***** Records provided

(* ===== verification/ExactCover.v ===== *)
(** * Exact cover

    [clearra-exact-cover]: the problem ([model/*.rs]), the DLX-style search
    with its limits and report ([solver/dlx_solver.rs]), the plain
    backtracking solver ([solver/bitset_exact_cover_solver.rs]) and the
    builders that turn cells, masks and areas into a problem ([builder/*.rs]).

    Columns, candidate indices and ids are [nat]; the search limits and the
    node counter are [Z], because [solve_first] passes [usize::MAX].  An index
    into [covered], [rows_by_column] or the candidates is read with a default:
    [build_rows_by_column] has rejected every column out of range before the
    search starts, and [rows_sound] shows that the rows hold candidate
    indices only. *)

From Stdlib Require Import ZArith Lia Sorted.
From stdpp Require Import prelude gmap sorting.
From S2P Require Import Prelude Words.

(** ** The problem *)

Record ExactCoverCandidate := mkCandidate {
  cand_id : nat;
  cand_columns : list nat
}.

Record ExactCoverProblem := mkProblem {
  required_column_count : nat;
  optional_column_count : nat;
  candidates : list ExactCoverCandidate
}.

Definition ExactCoverProblem_new (n : nat) (cands : list ExactCoverCandidate) : ExactCoverProblem := mkProblem n 0 cands.
Definition with_optional_columns (required optional : nat) (cands : list ExactCoverCandidate) : ExactCoverProblem :=
  mkProblem required optional cands.
Definition column_count (p : ExactCoverProblem) : nat := required_column_count p + optional_column_count p.
Definition has_optional_columns (p : ExactCoverProblem) : bool := (0 <? optional_column_count p)%nat.

(** ** DLX *)

Inductive DlxSolverError :=
| ZeroMaxSolutions
| ZeroMaxNodes
| EmptyCandidate (candidate_id : nat)
| CandidateColumnOutOfRange (candidate_id column column_count : nat)
| DuplicateColumnInCandidate (candidate_id column : nat).

Record DlxSearchLimits := mkLimits {
  max_solutions : Z;
  max_nodes : Z
}.

Definition DlxSearchLimits_default : DlxSearchLimits := mkLimits 1024 1000000.

Inductive DlxTruncatedReason := MaxSolutions | MaxNodes.

Record DlxSolveReport := mkReport {
  solutions : list (list nat);
  searched_nodes : Z;
  report_complete : bool;
  truncated_reason : option DlxTruncatedReason
}.

(** The first pair of equal neighbours, [windows(2)] over the sorted columns. *)
Fixpoint first_equal_window (l : list nat) : option nat :=
  match l with
  | x :: (y :: _) as tl => if (x =? y)%nat then Some x else first_equal_window tl
  | _ => None
  end.

Fixpoint push_columns (id total index : nat) (columns : list nat) (rows : list (list nat))
  : Result DlxSolverError (list (list nat)) :=
  match columns with
  | [] => Ok rows
  | column :: columns =>
      if (total <=? column)%nat then Err (CandidateColumnOutOfRange id column total)
      else push_columns id total index columns (alter (fun row => row ++ [index]) column rows)
  end.

Fixpoint push_candidates (total index : nat) (cands : list ExactCoverCandidate) (rows : list (list nat))
  : Result DlxSolverError (list (list nat)) :=
  match cands with
  | [] => Ok rows
  | candidate :: cands =>
      if bool_decide (cand_columns candidate = []) then Err (EmptyCandidate (cand_id candidate))
      else
        match first_equal_window (merge_sort le (cand_columns candidate)) with
        | Some column => Err (DuplicateColumnInCandidate (cand_id candidate) column)
        | None =>
            let? rows := push_columns (cand_id candidate) total index (cand_columns candidate) rows in
            push_candidates total (S index) cands rows
        end
  end.

Definition build_rows_by_column (p : ExactCoverProblem) : Result DlxSolverError (list (list nat)) :=
  push_candidates (column_count p) 0 (candidates p) (replicate (column_count p) []).

(** The mutable part of [DlxSearch]. *)
Record DlxSearch := mkSearch {
  covered : list bool;
  chosen_candidate_ids : list nat;
  found : list (list nat);
  nodes : Z;
  truncated : option DlxTruncatedReason
}.

Definition is_covered (cov : list bool) (column : nat) : bool := default false (cov !! column).
Definition set_columns (b : bool) (cov : list bool) (columns : list nat) : list bool :=
  foldl (fun cov column => <[column := b]> cov) cov columns.
Definition can_choose (cov : list bool) (candidate : ExactCoverCandidate) : bool :=
  forallb (fun column => negb (is_covered cov column)) (cand_columns candidate).

Definition choose (candidate : ExactCoverCandidate) (s : DlxSearch) : DlxSearch :=
  mkSearch (set_columns true (covered s) (cand_columns candidate))
    (chosen_candidate_ids s ++ [cand_id candidate]) (found s) (nodes s) (truncated s).

Definition unchoose (candidate : ExactCoverCandidate) (s : DlxSearch) : DlxSearch :=
  mkSearch (set_columns false (covered s) (cand_columns candidate))
    (removelast (chosen_candidate_ids s)) (found s) (nodes s) (truncated s).

Section Search.
Variables (p : ExactCoverProblem) (rows_by_column : list (list nat)) (limits : DlxSearchLimits).

Definition candidate_at (index : nat) : ExactCoverCandidate := default (mkCandidate 0 []) (candidates p !! index).
Definition row_at (column : nat) : list nat := default [] (rows_by_column !! column).

Definition all_required_covered (cov : list bool) : bool :=
  forallb (fun value : bool => value) (take (required_column_count p) cov).

Definition choosable_count (cov : list bool) (column : nat) : nat :=
  length (filter (fun index => can_choose cov (candidate_at index)) (row_at column)).

Fixpoint choose_column (cov : list bool) (best : option (nat * nat)) (columns : list nat) : option nat :=
  match columns with
  | [] => fst <$> best
  | column :: columns =>
      if is_covered cov column then choose_column cov best columns
      else
        let count := choosable_count cov column in
        if (count =? 0)%nat then None
        else
          let best :=
            match best with
            | Some (_, best_count) => if (count <? best_count)%nat then Some (column, count) else best
            | None => Some (column, count)
            end in
          choose_column cov best columns
  end.

Definition choose_uncovered_column_with_fewest_rows (cov : list bool) : option nat :=
  choose_column cov None (seq 0 (required_column_count p)).

(** The loop over the candidates of the chosen column; [rec] is the recursive
    [search], [None] its running out of fuel. *)
Fixpoint try_candidates (rec : DlxSearch -> option DlxSearch) (indexes : list nat) (s : DlxSearch) : option DlxSearch :=
  match indexes with
  | [] => Some s
  | index :: indexes =>
      match truncated s with
      | Some _ => Some s
      | None =>
          let candidate := candidate_at index in
          if negb (can_choose (covered s) candidate) then try_candidates rec indexes s
          else
            match rec (choose candidate s) with
            | None => None
            | Some s' => try_candidates rec indexes (unchoose candidate s')
            end
      end
  end.
Lemma release_token_answer s l own s' res : authority_ok s -> released l = false -> views s !! epoch (lease_token l) = Some (lease_token l, false) -> release_token s (lease_token l) own = Some (Ok (s', res)) -> res = release_answer s l own.
Proof.
  intros Hs Hl Hv. unfold release_answer. rewrite Hl. unfold views in Hv. rewrite lookup_fmap in Hv. apply fmap_Some in Hv as (a & Ha & [= Et Hpend]). pose proof (ok_allocs _ _ Hs _ _ Ha) as Hok. destruct (alloc_epoch _ _ _ Hok) as (_ & Hid & _). rewrite Et in *.
  unfold release_token, validate_release. rewrite (proj2 (Z.eqb_eq _ _) Hid), Ha, bool_decide_eq_true_2 by done. cbn [negb]. destruct (negb (owner (token a) =? own)); [by intros [= <- <-]|]. rewrite <- (alloc_children _ _ _ Hok). pose proof (children_nonneg (Some (epoch (token a))) (allocations s)) as Hnn. rewrite <- (alloc_children _ _ _ Hok) in Hnn.
  destruct (is_ready a) eqn:Er.
  - destruct (release_loop_spec s _ a Hs Ha Er) as (s2 & -> & _). apply (is_ready_spec _ _ _ Hok) in Er. rewrite Er. by intros [= _ <-].
  - intros [= <- <-]. destruct (Z.ltb_spec 0 (child_count a)); [done|]. assert (is_ready a = true) by (apply (is_ready_spec _ _ _ Hok); lia). congruence.
Qed.

Lemma run_lease_op_ok w op :
  world_ok w -> op_request_ok op ->
  exists w' r, run_lease_op w op = Some (Ok (w', r)) /\ world_ok w' /\ r = lease_answer w op /\
    capacity (authority w') = capacity (authority w).
Proof.
  intros Hw Hop. pose proof Hw as [Hs Hh Hl]. destruct w as [s hs]. cbn [authority handles] in *.
  assert (forall own r parent s' res, match res with Ok t => acquired s s' own parent r t | Err _ => s' = s end ->
    world_ok (after_acquire (mkWorld s hs) s' res).1 /\ capacity (authority (after_acquire (mkWorld s hs) s' res).1) = capacity s) as Hacq.
  { intros own r parent s' [t|err] Hres; unfold after_acquire; cbn.
    - split; [by eapply (world_acquire (mkWorld s hs))|]. by destruct Hres as (_ & _ & _ & _ & _ & _ & ->).
    - subst s'. done. }
  destruct op as [own r|h own r|h own|h]; cbn [run_lease_op authority handles].
  - destruct (try_acquire_spec s own r Hs Hop) as (s' & res & E & Hres). rewrite E. cbn. apply try_acquire_answer in E; [|done].
    destruct (Hacq own r None s' res) as [Hok Hcap]; [by destruct res as [t|]; destruct Hres|].
    do 2 eexists. split; [reflexivity|]. split; [exact Hok|]. split; [by rewrite E|exact Hcap].
  - cbn [lease_answer handles authority]. destruct (hs !! h) as [l|] eqn:Eh; [|by do 2 eexists]. destruct (Hh h l Eh) as (He & Hle & Hview). unfold lease_try_child. destruct (released l) eqn:Er.
    { do 2 eexists. split; [reflexivity|]. cbn. done. }
    specialize (Hview eq_refl). subst h.
    destruct (try_acquire_child_spec s (lease_token l) own r Hs Hop) as (s' & res & E & Hres). rewrite E. cbn. apply try_acquire_child_answer in E; [|done|done].
    destruct (Hacq own r (Some (epoch (lease_token l))) s' res) as [Hok Hcap]; [by destruct res as [t|]; [destruct Hres|]|].
    do 2 eexists. split; [reflexivity|]. split; [exact Hok|]. split; [by rewrite E|exact Hcap].
  - cbn [lease_answer handles authority]. destruct (hs !! h) as [l|] eqn:Eh; [|by do 2 eexists]. destruct (Hh h l Eh) as (He & Hle & Hview).
    unfold lease_release_as. destruct (released l) eqn:Er.
    { do 2 eexists. split; [reflexivity|]. cbn. rewrite insert_id by done. split; [done|]. split; [|done]. unfold release_answer. by rewrite Er. }
    subst h. destruct (release_token_spec s (lease_token l) own Hs (Hview eq_refl)) as (s' & res & E & Hres). rewrite E. cbn. apply (release_token_answer s l) in E; [|done|done|by apply Hview].
    destruct res as [u|err].
    + destruct Hres as [Hok Hrel]. do 2 eexists. split; [reflexivity|]. cbn. split; [|split; [rewrite <- E; by destruct u|apply Hrel]].
      eapply (world_release (mkWorld s hs)); [done|done|exact Hrel| |]; cbn.
      * intros e' Hne. by rewrite lookup_insert_ne.
      * intros h' [= <-]%lookup_insert_rev. done.
    + destruct Hres as [-> Hres]. do 2 eexists. split; [reflexivity|]. cbn. rewrite insert_id by done.
      split; [done|]. split; [by rewrite <- E|done].
  - cbn [lease_answer handles authority]. destruct (hs !! h) as [l|] eqn:Eh; [|by do 2 eexists]. destruct (Hh h l Eh) as (He & Hle & Hview).
    unfold lease_drop. destruct (released l) eqn:Er.
    + do 2 eexists. split; [reflexivity|]. cbn. split; [|done]. split; cbn; [done| |].
      * intros e' h' [Hne Ha]%lookup_delete_Some. by apply Hh.
      * intros e' t Ht. rewrite lookup_delete_ne; [by apply Hl|]. intros <-. apply Hl in Ht. rewrite Eh in Ht. injection Ht as ->. done.
    + subst h. destruct (abandon_token_spec s (lease_token l) Hs (Hview eq_refl)) as (s' & -> & Hok & Hres). cbn.
      do 2 eexists. split; [reflexivity|]. cbn. destruct Hres as [Hrel|(Hv & _ & Hcap & Hn)].
      * split; [|split; [done|apply Hrel]]. eapply (world_release (mkWorld s hs)); [done|done|exact Hrel| |]; cbn.
        -- intros e' Hne. by rewrite lookup_delete_ne.
        -- intros h' Hd. by rewrite lookup_delete_eq in Hd.
      * split; [by eapply (world_tombstone (mkWorld s hs))|done].
Qed.
Lemma bag_stream_app rest first more :
  first ≡ₚ rest -> bag_stream pattern more -> bag_stream rest (first ++ more).
Proof.
  revert rest. induction first as [|p first IH]; intros rest Hp Hm; simpl.
  - apply Permutation_nil_l in Hp as <-. destruct more; [constructor|by apply bag_stream_refill].
  - apply (bag_stream_draw _ first); [done|by apply IH].
Qed.

Lemma bag_stream_sequence ps : bag_stream pattern ps <-> bag_sequence ps.
Proof.
  split.
  - intros [Hs|(first & more & -> & Hf & (bags & last & -> & Hb & Hl))]%bag_stream_split.
    + exists [], ps. split; [done|]. split; [constructor|done].
    + exists (first :: bags), last. simpl. rewrite app_assoc. split; [done|]. split; [by constructor|done].
  - intros (bags & last & -> & Hb & Hl). induction Hb as [|b bags Hb _ IH]; simpl; [by apply bag_stream_sub|].
    rewrite <- app_assoc. by apply bag_stream_app.
Qed.

Lemma bag_stream_cons rest p ps :
  bag_stream rest (p :: ps) <-> exists rest', open_bag rest ≡ₚ p :: rest' /\ bag_stream rest' ps.
Proof.
  unfold open_bag. split.
  - inversion 1 as [|? rest' ? ? Hp Hs|? ? Hs]; subst.
    + rewrite decide_False by (intros ->; by apply Permutation_nil_cons in Hp). by exists rest'.
    + rewrite decide_True by done. destruct for_bag_spec as (_ & _ & Hne & _).
      inversion Hs as [|? rest' ? ? Hp Hs'|? ? Hs' Heq]; [by exists rest'|by destruct Hne].
  - intros (rest' & Hp & Hs). destruct (decide (rest = [])) as [->|Hne]; [apply bag_stream_refill|]; by eapply bag_stream_draw.
Qed.

Lemma draw_all_spec s rest ps :
  holds_bag s rest -> (cursor s + Z.of_nat (length ps) < 2 ^ 16)%Z -> (bag_epoch s + Z.of_nat (length ps) < 2 ^ 16)%Z ->
  exists o, draw_all (Some full) s ps = Ok o /\
    match o with
    | Some s' => bag_stream rest ps /\ cursor s' = (cursor s + Z.of_nat (length ps))%Z /\ exists rest', holds_bag s' rest'
    | None => ~ bag_stream rest ps
    end.
Proof.
  revert s rest. induction ps as [|p ps IH]; intros s rest Hb Hc He; cbn [draw_all].
  { exists (Some s). split; [done|]. split; [constructor|]. split; [simpl; lia|by exists rest]. }
  cbn [length] in Hc, He. pose proof (draw_bag_spec s rest p Hb) as Hd.
  destruct (draw_bag_piece (Some full) s p) as [[s'|]|e]; cbn [rbind].
  - destruct Hd as (Hin & _ & _ & (key & Hs') & Hrest). apply elem_of_Permutation in Hin as [rest' Hp].
    assert (refill s rest = 0 \/ refill s rest = 1)%Z by (unfold refill; destruct (decide _); [destruct (_ =? _)%Z|]; auto).
    destruct (IH s' rest' (Hrest rest' Hp)) as (o & Ho & Hpost); [subst s'; simpl; lia|subst s'; simpl; lia|].
    exists o. split; [done|]. destruct o as [s''|].
    + destruct Hpost as (Hst & Hcur & Hh). split; [apply bag_stream_cons; by exists rest'|]. split; [|done]. rewrite Hcur, Hs'. simpl. lia.
    + intros (rest'' & Hp' & Hst)%bag_stream_cons. apply Hpost.
      assert (rest' ≡ₚ rest'') as -> by (apply (Permutation_cons_inv (a := p)); by rewrite <- Hp, <- Hp'). done.
  - exists None. split; [done|]. intros (rest' & Hp & _)%bag_stream_cons. apply Hd. rewrite Hp. by left.
  - unfold draw_post in Hd. destruct e; try done; lia.
Qed.
End Bag.

(** C25: A bag source produces exactly the bag sequences: starting with a fresh
    bag, the draws of [ps] all succeed if and only if [ps] is a series of
    whole bags, each a permutation of the pattern, followed by a part of one;
    no draw reports an error while the [u16] counters have room. *)
Theorem bag_draws_are_bag_sequences (pattern : list PieceKind) (full : PieceMultisetKey) (s : SupplyExecutionState) (ps : list PieceKind)
    (Hbag : SupplyExecutionAutomaton_for_bag pattern = Ok (Some full))
    (Hkey : bag_remainder_key s = encode_remainder full)
    (Hc : (0 <= cursor s /\ cursor s + Z.of_nat (length ps) < 2 ^ 16)%Z)
    (He : (bag_epoch s + Z.of_nat (length ps) < 2 ^ 16)%Z) :
  exists o, draw_all (Some full) s ps = Ok o /\
    match o with
    | Some s' => bag_sequence pattern ps /\ cursor s' = (cursor s + Z.of_nat (length ps))%Z
    | None => ~ bag_sequence pattern ps
    end.
Proof.
  destruct (for_bag_spec pattern full Hbag) as (Hok & Hr & _).
  destruct (draw_all_spec pattern full Hbag s pattern ps) as (o & Ho & Hpost); [by exists (counts full)|lia|lia|].
  exists o. split; [done|]. destruct o as [s'|].
  - destruct Hpost as (Hst & Hcur & _). split; [|done]. by apply bag_stream_sequence.
  - intros Hs. by apply Hpost, bag_stream_sequence.
Qed.

Lemma bag_draws_are_bag_sequences_witness :
  exists full, SupplyExecutionAutomaton_for_bag STANDARD_TETROMINOES = Ok (Some full) /\
    bag_sequence STANDARD_TETROMINOES [PT; PI; PO; PS; PZ; PJ; PL; PT; PL].
Proof.
  eexists. split; [reflexivity|].
  destruct (bag_draws_are_bag_sequences STANDARD_TETROMINOES (PieceMultisetKey_from_pieces STANDARD_TETROMINOES)
    (SupplyExecutionState_new 1 0 None 0 (encode_remainder (PieceMultisetKey_from_pieces STANDARD_TETROMINOES)) 0)
    [PT; PI; PO; PS; PZ; PJ; PL; PT; PL]) as (o & Ho & H); [reflexivity|reflexivity|simpl; lia|simpl; lia|].
  destruct o as [s'|]; [apply H|]. exfalso. vm_compute in Ho. discriminate Ho.
Defined.

(** ** Bag steps refine transitions *)

Lemma draw_shape a s p n :
  draw_bag_piece a s p = Ok (Some n) ->
  n = set_bag (bag_epoch n) (bag_remainder_key n) (set_cursor (cursor s + 1) s) /\ (cursor s + 1 < 2 ^ 16)%Z.
Proof.
  unfold draw_bag_piece. intros H. apply rbind_Ok in H as (full & _ & H). apply rbind_Ok in H as (rem & _ & H).
  apply rbind_Ok in H as ([epoch rem'] & _ & H). destruct (remove_piece rem' p) as [k|]; [|done].
  apply rbind_Ok in H as (c & [Hc ->]%checked_advance_Ok & [= <-]). done.
Qed.

Lemma visit_pieces_Ok visit pieces :
  (visit_pieces visit pieces).2 = Ok tt ->
  forall st, st ∈ (visit_pieces visit pieces).1 <-> exists p, p ∈ pieces /\ visit p = Ok (Some st).
Proof.
  induction pieces as [|p pieces IH]; simpl; intros H st; [split; [by intros ?%elem_of_nil|by intros (? & ?%elem_of_nil & _)]|].
  destruct (visit p) as [o|e] eqn:Ev; [|done]. destruct (visit_pieces visit pieces) as [steps r]. simpl in *.
  specialize (IH H st). setoid_rewrite elem_of_cons. split.
  - intros Hin. assert (o = Some st \/ st ∈ steps) as [->|Hs].
    { destruct o as [x|]; [|by right]. apply elem_of_cons in Hin as [->|?]; [by left|by right]. }
    + exists p. split; [by left|done].
    + apply IH in Hs as (q & ? & ?). exists q. split; [by right|done].
  - intros (q & [->|Hq] & Hv).
    + rewrite Ev in Hv. injection Hv as ->. by left.
    + assert (st ∈ steps) by (apply IH; by exists q). destruct o; [by right|done].
Qed.

(** A placement from a bag source: the queue pieces of the branch are drawn
    from the bag, and the branch is a [transition] on them that uses the
    wanted piece. *)
Definition bag_placement (a : SupplyExecutionAutomaton) (s : SupplyExecutionState) (desired : PieceKind) (st : SupplyExecutionStep) : Prop :=
  exists branch current next n t,
    draw_all a s (current :: option_list next) = Ok (Some n) /\
    transition s branch current next = Ok t /\ used_piece t = desired /\
    (is_Some next <-> branch = BranchStoreCurrent) /\
    st = mkStep (used_piece t) (set_bag (bag_epoch n) (bag_remainder_key n) (next_state t)) (evidence t).

Lemma placement_current a s desired n :
  hold_ok s -> hold_policy s <> Required -> draw_bag_piece a s desired = Ok (Some n) ->
  bag_placement a s desired (step s n desired desired None 1 BranchCurrent).
Proof.
  intros Hok Hp Hd. destruct (draw_shape _ _ _ _ Hd) as [Hn Hc].
  exists BranchCurrent, desired, None, n, (step s (set_cursor (cursor s + 1) s) desired desired None 1 BranchCurrent).
  split; [simpl; by rewrite Hd|]. split; [by apply transition_Ok|]. split; [done|]. split; [split; [by intros [? ?]|done]|].
  rewrite Hn. done.
Qed.

Lemma placement_swap a s desired current st :
  hold_ok s -> hold_policy s <> Forbidden -> hold_piece s = Some desired ->
  visit_swap a s desired current = Ok (Some st) -> bag_placement a s desired st.
Proof.
  intros Hok Hp Hh Hv. unfold visit_swap in Hv. apply rbind_Ok in Hv as ([n|] & Hd & Hv); [|done]. injection Hv as <-.
  destruct (draw_shape _ _ _ _ Hd) as [Hn Hc].
  exists BranchSwapHeld, current, None, n,
    (step s (set_hold_piece (Some current) (set_cursor (cursor s + 1) s)) desired current None 1 BranchSwapHeld).
  split; [simpl; by rewrite Hd|]. split; [apply transition_Ok; split; [split_and!; by rewrite ?Hh|by rewrite Hh]|].
  split; [done|]. split; [split; [by intros [? ?]|done]|]. rewrite Hn. done.
Qed.

Lemma placement_store a s desired current st :
  hold_ok s -> hold_policy s <> Forbidden -> hold_piece s = None ->
  visit_store a s desired current = Ok (Some st) -> bag_placement a s desired st.
Proof.
  intros Hok Hp Hh Hv. unfold visit_store in Hv. apply rbind_Ok in Hv as ([m|] & Hd & Hv); [|done].
  apply rbind_Ok in Hv as ([n|] & Hd2 & Hv); [|done]. injection Hv as <-.
  destruct (draw_shape _ _ _ _ Hd) as [Hm Hc]. destruct (draw_shape _ _ _ _ Hd2) as [Hn Hc2].
  assert (cursor m = cursor s + 1)%Z as Hcm by (by rewrite Hm). rewrite Hcm in *.
  replace (cursor s + 1 + 1)%Z with (cursor s + 2)%Z in * by lia.
  exists BranchStoreCurrent, current, (Some desired), n,
    (step s (set_hold_piece (Some current) (set_cursor (cursor s + 2) s)) desired current (Some desired) 2 BranchStoreCurrent).
  split; [simpl; rewrite Hd; simpl; by rewrite Hd2|]. split; [by apply transition_Ok; split_and!|].
  split; [done|]. split; [done|]. rewrite Hn, Hm. done.
Qed.

Lemma visit_hold_Ok a s desired st :
  hold_ok s -> (visit_hold a s desired).2 = Ok tt ->
  st ∈ (visit_hold a s desired).1 <->
  hold_policy s <> Forbidden /\
  ((hold_piece s = Some desired /\ exists current, visit_swap a s desired current = Ok (Some st)) \/
   (hold_piece s = None /\ exists current, visit_store a s desired current = Ok (Some st))).
Proof.
  intros Hok. unfold visit_hold, hold_state. intros Hr.
  assert (forall visit, (visit_pieces visit STANDARD_TETROMINOES).2 = Ok tt ->
    st ∈ (visit_pieces visit STANDARD_TETROMINOES).1 <-> exists current, visit current = Ok (Some st)) as Hvis.
  { intros visit Hv. rewrite visit_pieces_Ok by done. split; [intros (p & _ & ?); by exists p|].
    intros (p & ?). exists p. split; [apply piece_in_standard|done]. }
  destruct (hold_policy s) eqn:Ep.
  { simpl. split; [by intros ?%elem_of_nil|by intros [? _]]. }
  all: destruct (hold_piece s) as [h|] eqn:Eh;
    [case_bool_decide as Hd; [subst h; rewrite Hvis by done; naive_solver|
       simpl; split; [by intros ?%elem_of_nil|intros [_ [[[= ?] _]|[? _]]]; done]]
    |rewrite Hvis by done; naive_solver].
Qed.

Lemma matching_steps_placement (a : SupplyExecutionAutomaton) (s : SupplyExecutionState) (desired : PieceKind)
    (steps : list SupplyExecutionStep) (Hrun : for_each_matching_bag_step a s desired = (steps, Ok tt)) (st : SupplyExecutionStep) :
  st ∈ steps <-> bag_placement a s desired st.
Proof.
  unfold for_each_matching_bag_step in Hrun. destruct (validate_bag_state a s) as [[]|] eqn:Ev; [|done].
  assert (hold_ok s) as Hok.
  { unfold validate_bag_state in Ev. apply rbind_Ok in Ev as ([] & Hv & _). by apply validate_Ok. }
  assert (st ∈ steps <-> (hold_policy s <> Required /\ exists n, draw_bag_piece a s desired = Ok (Some n) /\
      st = step s n desired desired None 1 BranchCurrent) \/ st ∈ (visit_hold a s desired).1) as Hsplit.
  { revert Hrun. case_bool_decide as Hp; cbn [negb].
    - intros ->. simpl. naive_solver.
    - destruct (draw_bag_piece a s desired) as [[n|]|]; [| |done]; destruct (visit_hold a s desired) as [rest r]; simpl;
        intros [= <- _]; rewrite ?elem_of_cons; naive_solver. }
  assert ((visit_hold a s desired).2 = Ok tt) as Hhold.
  { revert Hrun. case_bool_decide; cbn [negb]; [by intros ->|].
    destruct (draw_bag_piece a s desired) as [o|]; [|done]. destruct (visit_hold a s desired) as [rest r]. by intros [= _ ->]. }
  rewrite Hsplit, visit_hold_Ok by done. split.
  - intros [(Hp & n & Hd & ->)|[Hp [[Hh (c & Hv)]|[Hh (c & Hv)]]]];
      [by apply placement_current|by eapply placement_swap|by eapply placement_store].
  - intros (branch & current & next & n & t & Hd & [[_ He] ->]%transition_Ok & Hu & Hnext & ->).
    assert (branch <> BranchStoreCurrent -> next = None) as Hnone.
    { intros Hb. destruct next; [|done]. destruct Hb. apply Hnext. by eexists. }
    clear Hnext. destruct branch; simpl in *.
    + rewrite (Hnone ltac:(done)) in *. subst desired. left. destruct He as [Hp _]. split; [done|]. exists n.
      simpl in Hd. destruct (draw_bag_piece a s current) as [[m|]|] eqn:E; [|done|done]. injection Hd as ->.
      split; [done|]. destruct (draw_shape _ _ _ _ E) as [-> _]. done.
    + rewrite (Hnone ltac:(done)) in *. right. destruct He as (Hp & Hh & _). split; [done|]. left.
      destruct (hold_piece s) as [h|] eqn:Eh; [|done]. simpl in *. subst h. split; [done|]. exists current. unfold visit_swap.
      destruct (draw_bag_piece a s current) as [[m|]|] eqn:E; [|done|done]. injection Hd as ->. simpl.
      destruct (draw_shape _ _ _ _ E) as [-> _]. done.
    + destruct He as (Hp & Hh & Hn & _). destruct next as [q|]; [|done]. simpl in *. subst q. right. split; [done|]. right.
      split; [done|]. exists current. unfold visit_store.
      destruct (draw_bag_piece a s current) as [[m|]|] eqn:E; [|done|done]. simpl in *.
      destruct (draw_bag_piece a m desired) as [[m'|]|] eqn:E2; [|done|done]. injection Hd as ->. simpl.
      destruct (draw_shape _ _ _ _ E) as [Hm _]. destruct (draw_shape _ _ _ _ E2) as [-> _].
      assert (cursor m = cursor s + 1)%Z as -> by (by rewrite Hm). rewrite Hm.
      replace (cursor s + 1 + 1)%Z with (cursor s + 2)%Z by lia. done.
Qed.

**********

# Exercise goal
The response must hold only the lines above from the line with "if is_covered cov" through the line with "Definition choose_uncovered_column_with_fewest_rows (cov", each copied exactly, both ends kept.

# Exercise response
      if is_covered cov column then choose_column cov best columns
      else
        let count := choosable_count cov column in
        if (count =? 0)%nat then None
        else
          let best :=
            match best with
            | Some (_, best_count) => if (count <? best_count)%nat then Some (column, count) else best
            | None => Some (column, count)
            end in
          choose_column cov best columns
  end.

Definition choose_uncovered_column_with_fewest_rows (cov : list bool) : option nat :=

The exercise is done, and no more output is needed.